America is about a teenager named (wait for it...) America, played by first-timer Philip Johnson, who comes from multiple ethnic backgrounds and unfortunately is a product of the broken foster care system in the USA. While he is under the care of the foster home, he struggles with his troubled past and butts heads with everyone around him including his therapist, played by Rosie O'Donnell.
During his stay, America meets many people that I assume are supposed to be interesting characters and supposed to offer a unique view of how foster life affects the youth of today. All of the characters, except for America, are grossly exaggerated caricatures of teenagers instead of deep and insightful portrayals. One kid is on suicide watch, another has a cutting problem, and the bully has a fixation with branding himself with a red hot piece of metal and none of them ever do anything more than how their diagnosis defines them.
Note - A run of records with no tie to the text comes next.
(** What a [read_buf] that has not resolved remembers. *)
Definition buf_pending (b : B) (st : option (list byte)) : Prop :=
  match st with None => True | Some dst => blen dst = read_buf_want b ∧ dst ≠ [] end.

Lemma read_into_buf cx dst (b : B) (r : R) :
  read_ok r → dst ≠ [] → blen dst = read_buf_want b →
  ∃ p st b' r' ws,
    bind (read cx dst) (λ x,
      match x with
      | (Ready (Ok n), dst) => let! b' := lift (put_slice (upto n dst) b) in ret (Ready (Ok n), (Some dst, b'))
      | (Ready (Err e), dst) => ret (Ready (Err e), (Some dst, b))
      | (Pending, dst) => ret (Pending, (Some dst, b))
      end) r = Some ((p, (st, b')), r', ws) ∧ read_ok r' ∧
    match p with
    | Ready (Ok n) => ∃ data, stream r = data ++ stream r' ∧ written b' = written b ++ data ∧ n = blen data ∧
        blen data ≤ remaining_mut b ∧ (data = [] → stream r = [])
    | _ => b' = b ∧ stream r' = stream r ∧ buf_pending b st
    end.
Proof.
  intros Hr Hd Hw. assert (blen dst < 2 ^ (usize_bits - 1)) as Hl.
  { assert (8192 < 2 ^ (usize_bits - 1)) by done. unfold read_buf_want in Hw. lia. }
  destruct (async_read_spec cx dst r Hr Hd Hl) as (p & dst' & r' & ws & E & Hr' & Hlen & Hp).
  assert (blen dst' = blen dst) as Hbl by (unfold blen; by rewrite Hlen).
  unfold bind at 1. rewrite E. destruct p as [[n|e]|].
  - destruct Hp as (Hn & Hs & Hz). destruct (put_slice_law b (upto n dst')) as (b' & Ep & Hb').
    { rewrite blen_upto by lia. unfold read_buf_want in Hw. lia. }
    rewrite Ep. run_M. do 5 eexists. split; [done|]. split; [done|]. exists (upto n dst').
    rewrite blen_upto by lia. split_and!; try done; [unfold read_buf_want in Hw; lia|].
    intros Hu. apply Hz. rewrite <-(blen_upto n dst') by lia. by rewrite Hu.
  - run_M. do 5 eexists. split; [done|]. split_and!; try done. split; [by rewrite Hbl|]. intros ->. by destruct dst.
  - run_M. do 5 eexists. split; [done|]. split_and!; try done. split; [by rewrite Hbl|]. intros ->. by destruct dst.
Qed.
Now, I singled out America because while all of the other inmates in this young adult prison system are one-note clichés, America tips the other end of the believable scale so far that it is approaches comedic proportions. I know that this movie is trying to have the same impact of young kids like White Oleander and Girl, Interrupted, but it doesn't use anything that made those two movies successful. Namely, it doesn't know when to use moderation. To make something more accessible or to make it connect with teens, you should stick with one or two personal demons and build off of that. America has around seven unique traumatic events that you are forced to watch and while what happens to him are likely true events that happen to others around the world, the movie is so ham fisted in the way it wants you to sympathize that I laughed every time a needless flashback occurs. Oh and there are plenty of needless flashbacks! I counted a little more than a dozen separate flashbacks throughout this 90 minute movie. It wouldn't be so bad if these flashbacks revealed any relevant information, but seldom do they deliver any exposition. Instead, the visions that America has are fragmented and intentionally vague which only leads to confusion.
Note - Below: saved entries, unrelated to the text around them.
(** The callback of [data.map] in [validateSections].  The recursion of
    the source, on the list under [s.sections], is a recursion on the
    value that holds the list: the inner loops find the property
    [sections] among the properties of [s] and map over its elements. *)
Fixpoint validateSection (source : option string) (v : value) (index : nat) {struct v}
    : outcome TemplateSection :=
  match v with
  | VObj s =>
      if negb (Js.truthy (Js.get s "id")) then Throw (missingOf "id" index source)
      else if negb (Js.truthy (Js.get s "title")) then Throw (missingOf "title" index source)
      else
        order <- asNumber (Js.get s "order") ;;
        collapsible <- asBoolean (Js.get s "collapsible") ;;
        condition <- (if Js.truthy (Js.get s "condition")
                      then c <- asCondition (Js.get s "condition") ;; Ok (Has c)
                      else Ok Absent) ;;
        nested <- (fix property (entries : list (string * value))
                     : outcome (prop (list TemplateSection)) :=
                     match entries with
                     | [] => Ok Absent
                     | (k, x) :: rest =>
                         if String.eqb k "sections" then
                           if Js.truthy x then
                             match x with
                             | VArr items =>
                                 l <- (fix each (items : list value) (i : nat)
                                         : outcome (list TemplateSection) :=
                                         match items with
                                         | [] => Ok []
                                         | item :: more =>
                                             a <- validateSection source item i ;;
                                             tl <- each more (S i) ;;
                                             Ok (a :: tl)
                                         end) items 0 ;;
                                 Ok (Has l)
                             | _ => Throw (TypeError "data.map is not a function")
                             end
                           else Ok Absent
                         else property rest
                     end) s ;;
        Ok {| s_id := Js.to_string (Js.get s "id");
              s_title := Js.to_string (Js.get s "title");
              s_content := Js.to_string (Js.or_else (Js.get s "content") (VStr ""));
              s_condition := condition;
              s_sections := nested;
              s_collapsible := collapsible;
              s_order := order;
              s_prompt := optionalText (Js.get s "prompt") |}
  | VNull => Throw (TypeError "Cannot read properties of null (reading 'id')")
  | VUndef => Throw (TypeError "Cannot read properties of undefined (reading 'id')")
  | VFunc _ => Unmodelled "function"
  | _ => Throw (missingOf "id" index source)
  end.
America was written, produced, and stars Rosie O'Donnell. Apparently, Rosie read the novel America by E.R. Frank during a flight and was so enamored with it, she wrote the screenplay as soon as she landed and called a few friends to make this movie happen. I know the history of Rosie and her agenda to save the foster children in the USA and I respect that and this is to be expected from someone like her. But after watching the single special feature, (which is around nine minutes long), Rosie says that finding the right actor to portray the character America was a unique challenge. She tells the story of how she and the director were having lunch two days before shooting began and they still didn't have a lead. Across the room was a boy who was bi-racial and Rosie knew that America had to be played by him. They approached him (Philip Johnson) and asked him if he wanted to be in a movie and they signed him. He had no form of training, nor had anyone given him any preparation before shooting began. I won't blame him because he didn't know any better, but shame on Rosie for hiring an inexperienced young boy as your lead actor because it set a low standard for the film and everyone else thought it was a higher standard and didn't try to meet it at all in order to let Philip Johnson shine through.
America is a rushed, low-budget, mess of a movie. I appreciate that they took it seriously, but this film is flawed on numerous levels that not even the sweet acting of Ruby Dee, who plays the sweetest old lady, can save it. If you want to help spread awareness about foster children, adopt one instead of watching America, it will be less painful.